MATERIAL FOR THIS TASK »
(* ===== verification/BpUtil.v ===== *)
(** * Scalar polynomials and vectors (bulletproofs-cycle/util.rs)

    Powers, inner products, sums of powers, and the two polynomials of the R1CS
    proof, with the identity that lets the prover skip two of its limbs. *)

From Stdlib Require Import ZArith Lia Field Strings.Byte.
From stdpp Require Import prelude strings.
From S2P Require Import Prelude CoreError Group Algebra TestSupport.

Local Open Scope golden_scope.

Section util.
Context {F : Type} `{FieldOps F}.

(** [VecPoly3] and [Poly6]; the tuple fields are numbered. *)
Record VecPoly3 := MkVecPoly3 {
  vp_0 : list F;
  vp_1 : list F;
  vp_2 : list F;
  vp_3 : list F;
}.
Record Poly6 := MkPoly6 { t1 : F; t2 : F; t3 : F; t4 : F; t5 : F; t6 : F }.

(** [exp_iter], and the first [n] items the iterator yields. *)
Record ScalarExp := MkScalarExp { se_x : F; next_exp_x : F }.
Definition ScalarExp_next (it : ScalarExp) : F * ScalarExp :=
  let exp_x := next_exp_x it in
  (exp_x, MkScalarExp (se_x it) (next_exp_x it * se_x it)).
Definition exp_iter (x : F) : ScalarExp := MkScalarExp x 1.
Fixpoint exp_take (n : nat) (it : ScalarExp) : list F :=
  match n with
  | O => []
  | S n => let '(v, it) := ScalarExp_next it in v :: exp_take n it
  end.

(** The loop runs to the shorter of the two lengths. *)
Definition inner_product (a b : list F) : F :=
  foldl (λ out '(a_i, b_i), out + a_i * b_i) 0 (zip a b).

Definition special_inner_product (lhs rhs : VecPoly3) : Poly6 :=
  let t1 := inner_product (vp_1 lhs) (vp_0 rhs) in
  let t2 := inner_product (vp_1 lhs) (vp_1 rhs) + inner_product (vp_2 lhs) (vp_0 rhs) in
  let t3 := inner_product (vp_2 lhs) (vp_1 rhs) + inner_product (vp_3 lhs) (vp_0 rhs) in
  let t4 := inner_product (vp_1 lhs) (vp_3 rhs) + inner_product (vp_3 lhs) (vp_1 rhs) in
  let t5 := inner_product (vp_2 lhs) (vp_3 rhs) in
  let t6 := inner_product (vp_3 lhs) (vp_3 rhs) in
  MkPoly6 t1 t2 t3 t4 t5 t6.

(** [v.get(i).copied().unwrap_or(ZERO)]. *)
Definition at_or_zero (v : list F) (i : nat) : F := default 0 (v !! i).

Definition VecPoly3_eval (p : VecPoly3) (x : F) : list F :=
  let n := Nat.max (Nat.max (Nat.max (length (vp_0 p)) (length (vp_1 p))) (length (vp_2 p))) (length (vp_3 p)) in
  (λ i, at_or_zero (vp_0 p) i
        + x * (at_or_zero (vp_1 p) i + x * (at_or_zero (vp_2 p) i + x * at_or_zero (vp_3 p) i)))
  <$> seq 0 n.

Definition Poly6_eval (p : Poly6) (x : F) : F :=
  x * (t1 p + x * (t2 p + x * (t3 p + x * (t4 p + x * (t5 p + x * t6 p))))).

(** [usize::is_power_of_two]. *)
Definition is_power_of_two (n : nat) : bool :=
  negb (Nat.eqb n 0) && Nat.eqb (2 ^ Nat.log2 n) n.

Definition sum_of_powers_slow (x : F) (n : nat) : F := foldl sadd 0 (exp_take n (exp_iter x)).

(** The doubling loop; [m] halves each time, so [n] passes are enough. *)
Fixpoint doubling_loop (fuel m : nat) (factor result : F) : F :=
  match fuel with
  | O => result
  | S fuel =>
      if Nat.ltb 2 m then
        let factor := factor * factor in
        let result := result + factor * result in
        doubling_loop fuel (Nat.div m 2) factor result
      else result
  end.

Definition sum_of_powers (x : F) (n : nat) : F :=
  if negb (is_power_of_two n) then sum_of_powers_slow x n
  else if (Nat.eqb n 0 || Nat.eqb n 1)%bool then snat n
  else doubling_loop n n x (1 + x).
End util.
Arguments VecPoly3 _ : clear implicits.
Arguments Poly6 _ : clear implicits.
Arguments ScalarExp _ : clear implicits.

(** [read32]: callers pass at least 32 bytes. *)
Definition read32 (data : list byte) : list byte := take 32 data.

(** ** Loops *)
Lemma foldl_ext_in {A B} (f g : A → B → A) l acc :
  (∀ a b, b ∈ l → f a b = g a b) → foldl f acc l = foldl g acc l.
Proof.
  revert acc. induction l as [|b l IH]; intros acc Hfg; [done|]. simpl.
  rewrite Hfg by left. apply IH. intros. apply Hfg. by right.
Qed.

(** ** Inner products *)
Section inner_products.
Context {F : Type} `{FieldLaws F}.
Add Field util_field : (scalar_field_theory (F:=F)).
Implicit Types (a b : list F) (x y : F).

Lemma inner_product_acc a b acc :
  foldl (λ out '(a_i, b_i), out + a_i * b_i) acc (zip a b) = acc + inner_product a b.
Proof.
  unfold inner_product. revert b acc.
  induction a as [|x a IH]; intros [|y b] acc; simpl; try ring.
  rewrite (IH b (acc + x * y)), (IH b (0 + x * y)). ring.
Qed.

Lemma inner_product_nil_l b : inner_product [] b = 0.
Proof. done. Qed.
Lemma inner_product_nil_r a : inner_product a [] = 0.
Proof. by destruct a. Qed.
Lemma inner_product_cons x a y b : inner_product (x :: a) (y :: b) = x * y + inner_product a b.
Proof.
  unfold inner_product at 1. simpl. rewrite inner_product_acc. ring.
Qed.

Lemma inner_product_app a1 a2 b1 b2 :
  length a1 = length b1 →
  inner_product (a1 ++ a2) (b1 ++ b2) = inner_product a1 b1 + inner_product a2 b2.
Proof.
  revert b1. induction a1 as [|x a1 IH]; intros [|y b1] Hl; try done; csimpl.
  - rewrite inner_product_nil_l. ring.
  - rewrite !inner_product_cons, IH by (simpl in Hl; lia). ring.
Qed.

Lemma inner_product_comm a b : inner_product a b = inner_product b a.
Proof.
  revert b. induction a as [|x a IH]; intros [|y b]; try done.
  rewrite !inner_product_cons, IH. ring.
Qed.

Lemma inner_product_add_l a1 a2 b :
  length a1 = length a2 →
  inner_product (zip_with sadd a1 a2) b = inner_product a1 b + inner_product a2 b.
Proof.
  revert a2 b. induction a1 as [|x a1 IH]; intros [|y a2] [|z b] Hl; try done; csimpl;
    rewrite ?inner_product_nil_r, ?inner_product_nil_l; try ring.
  rewrite !inner_product_cons, IH by (simpl in Hl; lia). ring.
Qed.

Lemma inner_product_add_r a b1 b2 :
  length b1 = length b2 →
  inner_product a (zip_with sadd b1 b2) = inner_product a b1 + inner_product a b2.
Proof. intros. rewrite !(inner_product_comm a). by apply inner_product_add_l. Qed.

Lemma inner_product_scale_l a b x :
  inner_product ((λ y, y * x) <$> a) b = inner_product a b * x.
Proof.
  revert b. induction a as [|y a IH]; intros [|z b]; csimpl;
    rewrite ?inner_product_nil_r, ?inner_product_nil_l; try ring.
  rewrite !inner_product_cons, IH. ring.
Qed.

Lemma inner_product_scale_r a b x :
  inner_product a ((λ y, y * x) <$> b) = inner_product a b * x.
Proof. rewrite !(inner_product_comm a). apply inner_product_scale_l. Qed.

Lemma inner_product_zeros n b : inner_product (replicate n 0) b = 0.
Proof.
  revert b. induction n as [|n IH]; intros [|z b]; csimpl; try done.
  rewrite inner_product_cons, IH. ring.
Qed.

(** Moving a pointwise factor across. *)
Lemma inner_product_mul a fs b :
  inner_product (zip_with smul a fs) b = inner_product a (zip_with smul b fs).
Proof.
  revert fs b. induction a as [|x a IH]; intros [|f fs] [|y b]; csimpl; try done.
  rewrite !inner_product_cons, IH. ring.
Qed.

Lemma inner_product_msum a b :
  inner_product a b = msum (SM:=scalar_module F) (λ p, p.1 * p.2) (zip a b).
Proof.
  revert b. induction a as [|x a IH]; intros [|y b]; try done.
  rewrite inner_product_cons, IH. done.
Qed.

(** ** Powers *)
Lemma exp_take_spec n x y :
  exp_take n (MkScalarExp x y) = (λ i, y * spow x i) <$> seq 0 n.
Proof.
  revert y. induction n as [|n IH]; intros y; [done|]. cbn [exp_take ScalarExp_next next_exp_x se_x].
  rewrite IH. cbn [seq]. rewrite <-(fmap_S_seq 0 n). csimpl. f_equal; [ring|].
  rewrite <-list_fmap_compose. apply list_fmap_ext. intros. simpl. ring.
Qed.

Lemma exp_iter_spec n x : exp_take n (exp_iter x) = spow x <$> seq 0 n.
Proof. unfold exp_iter. rewrite exp_take_spec. apply list_fmap_ext. intros. ring. Qed.

Lemma length_exp_take n it : length (exp_take n it) = n.
Proof. destruct it. by rewrite exp_take_spec, length_fmap, length_seq. Qed.

(** [1 + x + ... + x^(n-1)]. *)
Definition power_sum (x : F) (n : nat) : F := msum (SM:=scalar_module F) (spow x) (seq 0 n).

Lemma power_sum_add x n m : power_sum x (n + m) = power_sum x n + spow x n * power_sum x m.
Proof.
  unfold power_sum. rewrite seq_app, (msum_app (SM:=scalar_module F)). cbn [madd scalar_module].
  f_equal. replace (seq (0 + n) m) with (Nat.add n <$> seq 0 m) by (rewrite fmap_add_seq; f_equal; lia).
  rewrite (msum_fmap (SM:=scalar_module F)).
  rewrite (msum_ext (SM:=scalar_module F) _ (λ i, mscale (SModule:=scalar_module F) (spow x i) (spow x n))).
  - rewrite (msum_scale (SM:=scalar_module F)). cbn [mscale scalar_module]. ring.
  - intros i _. cbn [compose mscale scalar_module]. rewrite spow_add. ring.
Qed.

Lemma sum_of_powers_slow_spec x n : sum_of_powers_slow x n = power_sum x n.
Proof.
  unfold sum_of_powers_slow, power_sum. rewrite exp_iter_spec, foldl_fmap.
  etrans; [exact (msum_foldl (SM:=scalar_module F) (spow x) (seq 0 n) 0)|].
  cbn [madd scalar_module]. ring.
Qed.

Lemma doubling_loop_spec x k fuel j :
  (0 < k ≤ fuel)%nat →
  doubling_loop fuel (2 ^ k) (spow x (2 ^ j)) (power_sum x (2 ^ (j + 1)))
  = power_sum x (2 ^ (j + k)).
Proof.
  revert k j. induction fuel as [|fuel IH]; intros k j Hk; [lia|]. cbn [doubling_loop].
  destruct k as [|[|k]]; [lia|done|].
  assert (Nat.ltb 2 (2 ^ S (S k)) = true)%nat as ->.
  { apply Nat.ltb_lt. rewrite !Nat.pow_succ_r'. pose proof (Nat.pow_nonzero 2 k). lia. }
  assert (2 ^ S (S k) / 2 = 2 ^ S k)%nat as ->.
  { rewrite (Nat.pow_succ_r' 2 (S k)), Nat.mul_comm. apply Nat.div_mul. lia. }
  assert (Hf : spow x (2 ^ j) * spow x (2 ^ j) = spow x (2 ^ (j + 1))).
  { rewrite <-spow_add. f_equal. rewrite Nat.pow_add_r. simpl. lia. }
  rewrite Hf, <-power_sum_add.
  replace (2 ^ (j + 1) + 2 ^ (j + 1))%nat with (2 ^ (j + 1 + 1))%nat
    by (rewrite (Nat.pow_add_r 2 (j + 1) 1); simpl; lia).
  rewrite IH by lia. f_equal. f_equal. lia.
Qed.

Lemma is_power_of_two_spec n : is_power_of_two n = true ↔ ∃ k, n = (2 ^ k)%nat.
Proof.
  unfold is_power_of_two. rewrite andb_true_iff, negb_true_iff, Nat.eqb_neq, Nat.eqb_eq. split.
  - intros [_ <-]. by eexists.
  - intros [k ->]. pose proof (Nat.pow_nonzero 2 k). split; [lia|]. by rewrite Nat.log2_pow2 by lia.
Qed.

Lemma sum_of_powers_spec x n : sum_of_powers x n = power_sum x n.
Proof.
  unfold sum_of_powers. destruct (is_power_of_two n) eqn:Hp; cbn [negb];
    [|by apply sum_of_powers_slow_spec].
  apply is_power_of_two_spec in Hp as [k Hp]. pose proof (Nat.pow_nonzero 2 k).
  destruct (Nat.eqb_spec n 0), (Nat.eqb_spec n 1) as [->|Hn1]; try done; try lia; cbn [orb].
  rewrite Hp at 2. symmetry in Hp.
  assert (0 < k)%nat. { destruct k; [simpl in Hp; lia|lia]. }
  pose proof (doubling_loop_spec x k n 0) as Hloop. simpl in Hloop.
  rewrite <-Hp at 2. rewrite <-Hloop; [f_equal; try ring|].
  - unfold power_sum. simpl. ring.
  - split; [done|]. pose proof (Nat.pow_gt_lin_r 2 k). lia.
Qed.

(** ** The product of the two vector polynomials *)
Lemma inner_product_fmap {A} (f g : A → F) l :
  inner_product (f <$> l) (g <$> l) = msum (SM:=scalar_module F) (λ i, f i * g i) l.
Proof.
  induction l as [|i l IH]; [done|]. csimpl. by rewrite inner_product_cons, IH.
Qed.

Lemma at_or_zero_fmap v n : length v = n → at_or_zero v <$> seq 0 n = v.
Proof.
  intros <-. apply list_eq. intros i. rewrite list_lookup_fmap.
  destruct (decide (i < length v)%nat) as [Hi|Hi].
  - rewrite lookup_seq_lt by done. simpl. unfold at_or_zero.
    by destruct (lookup_lt_is_Some_2 v i Hi) as [y ->].
  - rewrite lookup_seq_ge, lookup_ge_None_2 by lia. done.
Qed.

(** Padding with zeros on either side adds nothing. *)
Lemma inner_product_at a b n :
  (length a ≤ n)%nat ∨ (length b ≤ n)%nat →
  inner_product a b = msum (SM:=scalar_module F) (λ i, at_or_zero a i * at_or_zero b i) (seq 0 n).
Proof.
  revert b n. induction a as [|x a IH]; intros [|y b] n Hn.
  1,2,3: rewrite ?inner_product_nil_l, ?inner_product_nil_r, (msum_zero (SM:=scalar_module F));
    [done|]; intros i _; unfold at_or_zero; simpl; ring.
  destruct n as [|n]; [simpl in Hn; lia|]. rewrite inner_product_cons, (IH b n) by (simpl in Hn; lia).
  cbn [seq]. rewrite <-fmap_S_seq. simpl. by rewrite (msum_fmap (SM:=scalar_module F)).
Qed.

Lemma msum_cons_scalar {A} (f : A → F) i l :
  msum (SM:=scalar_module F) f (i :: l) = f i + msum (SM:=scalar_module F) f l.
Proof. done. Qed.

Lemma product_coefficients {A} (l1 l2 l3 r0 r1 r3 : A → F) x l :
  let sum f := msum (SM:=scalar_module F) f l in
  sum (λ i, (0 + x * (l1 i + x * (l2 i + x * l3 i))) * (r0 i + x * (r1 i + x * (0 + x * r3 i))))
  = x * (sum (λ i, l1 i * r0 i)
    + x * (sum (λ i, l1 i * r1 i) + sum (λ i, l2 i * r0 i)
    + x * (sum (λ i, l2 i * r1 i) + sum (λ i, l3 i * r0 i)
    + x * (sum (λ i, l1 i * r3 i) + sum (λ i, l3 i * r1 i)
    + x * (sum (λ i, l2 i * r3 i) + x * sum (λ i, l3 i * r3 i)))))).
Proof.
  intros sum. unfold sum. clear sum. induction l as [|i l IH]; [simpl; ring|].
  rewrite !msum_cons_scalar, IH. ring.
Qed.

(** Evaluating the two polynomials and taking the inner product is evaluating
    their product, whose [x^0] coefficient is absent and whose coefficients skip
    the constant limb of one side and the quadratic limb of the other. *)
Lemma special_inner_product_eval lhs rhs x :
  vp_0 lhs = [] → vp_2 rhs = [] →
  (length (vp_1 lhs) = length (vp_2 lhs)) → length (vp_1 lhs) = length (vp_3 lhs) →
  length (vp_1 lhs) = length (vp_0 rhs) → length (vp_1 lhs) = length (vp_1 rhs) →
  length (vp_1 lhs) = length (vp_3 rhs) →
  inner_product (VecPoly3_eval lhs x) (VecPoly3_eval rhs x)
  = Poly6_eval (special_inner_product lhs rhs) x.
Proof.
  destruct lhs as [l0 l1 l2 l3], rhs as [r0 r1 r2 r3]. cbn [vp_0 vp_1 vp_2 vp_3].
  intros -> -> H2 H3 H4 H5 H6. unfold VecPoly3_eval. cbn [vp_0 vp_1 vp_2 vp_3 length].
  set (n := length l1) in *. rewrite <-H2, <-H3, <-H4, <-H5, <-H6.
  repeat rewrite ?Nat.max_id, ?Nat.max_0_l, ?Nat.max_0_r. rewrite inner_product_fmap.
  unfold special_inner_product, Poly6_eval. cbn [vp_0 vp_1 vp_2 vp_3 t1 t2 t3 t4 t5 t6].
  rewrite !(inner_product_at _ _ n) by lia.
  exact (product_coefficients (at_or_zero l1) (at_or_zero l2) (at_or_zero l3) (at_or_zero r0)
    (at_or_zero r1) (at_or_zero r3) x (seq 0 n)).
Qed.
End inner_products.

WORK REQUIRED »
Using the entries shown above, reproduce verbatim the lines from the line bearing "let t2 := inner_product" to the line bearing "(** ** Loops *)", inclusive.

YOUR SOLUTION »
  let t2 := inner_product (vp_1 lhs) (vp_1 rhs) + inner_product (vp_2 lhs) (vp_0 rhs) in
  let t3 := inner_product (vp_2 lhs) (vp_1 rhs) + inner_product (vp_3 lhs) (vp_0 rhs) in
  let t4 := inner_product (vp_1 lhs) (vp_3 rhs) + inner_product (vp_3 lhs) (vp_1 rhs) in
  let t5 := inner_product (vp_2 lhs) (vp_3 rhs) in
  let t6 := inner_product (vp_3 lhs) (vp_3 rhs) in
  MkPoly6 t1 t2 t3 t4 t5 t6.

(** [v.get(i).copied().unwrap_or(ZERO)]. *)
Definition at_or_zero (v : list F) (i : nat) : F := default 0 (v !! i).

Definition VecPoly3_eval (p : VecPoly3) (x : F) : list F :=
  let n := Nat.max (Nat.max (Nat.max (length (vp_0 p)) (length (vp_1 p))) (length (vp_2 p))) (length (vp_3 p)) in
  (λ i, at_or_zero (vp_0 p) i
        + x * (at_or_zero (vp_1 p) i + x * (at_or_zero (vp_2 p) i + x * at_or_zero (vp_3 p) i)))
  <$> seq 0 n.

Definition Poly6_eval (p : Poly6) (x : F) : F :=
  x * (t1 p + x * (t2 p + x * (t3 p + x * (t4 p + x * (t5 p + x * t6 p))))).

(** [usize::is_power_of_two]. *)
Definition is_power_of_two (n : nat) : bool :=
  negb (Nat.eqb n 0) && Nat.eqb (2 ^ Nat.log2 n) n.

Definition sum_of_powers_slow (x : F) (n : nat) : F := foldl sadd 0 (exp_take n (exp_iter x)).

(** The doubling loop; [m] halves each time, so [n] passes are enough. *)
Fixpoint doubling_loop (fuel m : nat) (factor result : F) : F :=
  match fuel with
  | O => result
  | S fuel =>
      if Nat.ltb 2 m then
        let factor := factor * factor in
        let result := result + factor * result in
        doubling_loop fuel (Nat.div m 2) factor result
      else result
  end.

Definition sum_of_powers (x : F) (n : nat) : F :=
  if negb (is_power_of_two n) then sum_of_powers_slow x n
  else if (Nat.eqb n 0 || Nat.eqb n 1)%bool then snat n
  else doubling_loop n n x (1 + x).
End util.
Arguments VecPoly3 _ : clear implicits.
Arguments Poly6 _ : clear implicits.
Arguments ScalarExp _ : clear implicits.

(** [read32]: callers pass at least 32 bytes. *)
Definition read32 (data : list byte) : list byte := take 32 data.

(** ** Loops *)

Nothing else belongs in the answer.